Lemma run_fuel_settles n t w :
  (length (pending (queue w)) <= n)%nat ->
  pop_due t (queue (run_fuel fire n t w)) = None.
Proof.
  revert w. induction n as [|n IH]; intros w Hn; simpl.
  - unfold pop_due. destruct (pending (queue w)); [done|simpl in Hn; lia].
  - destruct (pop_due t (queue w)) as [[x q']|] eqn:Hp; [|done].
    apply IH. apply pop_due_shrinks in Hp.
    etransitivity; [apply fire_arms_nothing|]. simpl. lia.
Qed.

Lemma run_until_settles t w : pop_due t (queue (run_until fire t w)) = None.
Proof. unfold run_until; simpl. by apply run_fuel_settles. Qed.

End TimerFacts.

(** A timer table with nothing armed: letting time pass only moves the clock. *)
Lemma run_until_idle {C X} (fire : C -> world C X -> world C X) t (w : world C X) :
  pending (queue w) = [] ->
  run_until fire t w
  = {| clock := Z.max (clock w) t; queue := queue w; state := state w |}.
Proof. unfold run_until. by intros ->. Qed.

(** One timer armed and not yet due: the same. *)
Lemma run_until_early {C X} (fire : C -> world C X -> world C X) t
    (w : world C X) x :
  pending (queue w) = [x] -> t < t_due x ->
  run_until fire t w
  = {| clock := Z.max (clock w) t; queue := queue w; state := state w |}.
Proof.
  intros Hq Ht. unfold run_until. rewrite Hq. simpl.
  unfold pop_due. rewrite Hq. simpl.
  by rewrite (proj2 (Z.leb_gt _ _) Ht).
Qed.

(** One timer armed and due: it fires, at its due time, with an empty table. *)
Lemma run_until_due {C X} (fire : C -> world C X -> world C X) t
    (w : world C X) x :
  pending (queue w) = [x] -> t_due x <= t ->
  let w' := fire (t_cb x)
              {| clock := Z.max (clock w) (t_due x);
                 queue := {| next_id := next_id (queue w); pending := [] |};
                 state := state w |} in
  run_until fire t w
  = {| clock := Z.max (clock w') t; queue := queue w'; state := state w' |}.
Proof.
  intros Hq Ht. unfold run_until. rewrite Hq. simpl.
  unfold pop_due. rewrite Hq. simpl.
  rewrite (proj2 (Z.leb_le _ _) Ht). simpl. rewrite Hq.
  rewrite filter_cons, decide_False by (intros H; by apply H).
  by rewrite filter_nil.
Qed.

→ What to work on: The answer must be every line from the records above that contains "None".

→ Answer to the exercise:
  pop_due t (queue (run_fuel fire n t w)) = None.
Lemma run_until_settles t w : pop_due t (queue (run_until fire t w)) = None.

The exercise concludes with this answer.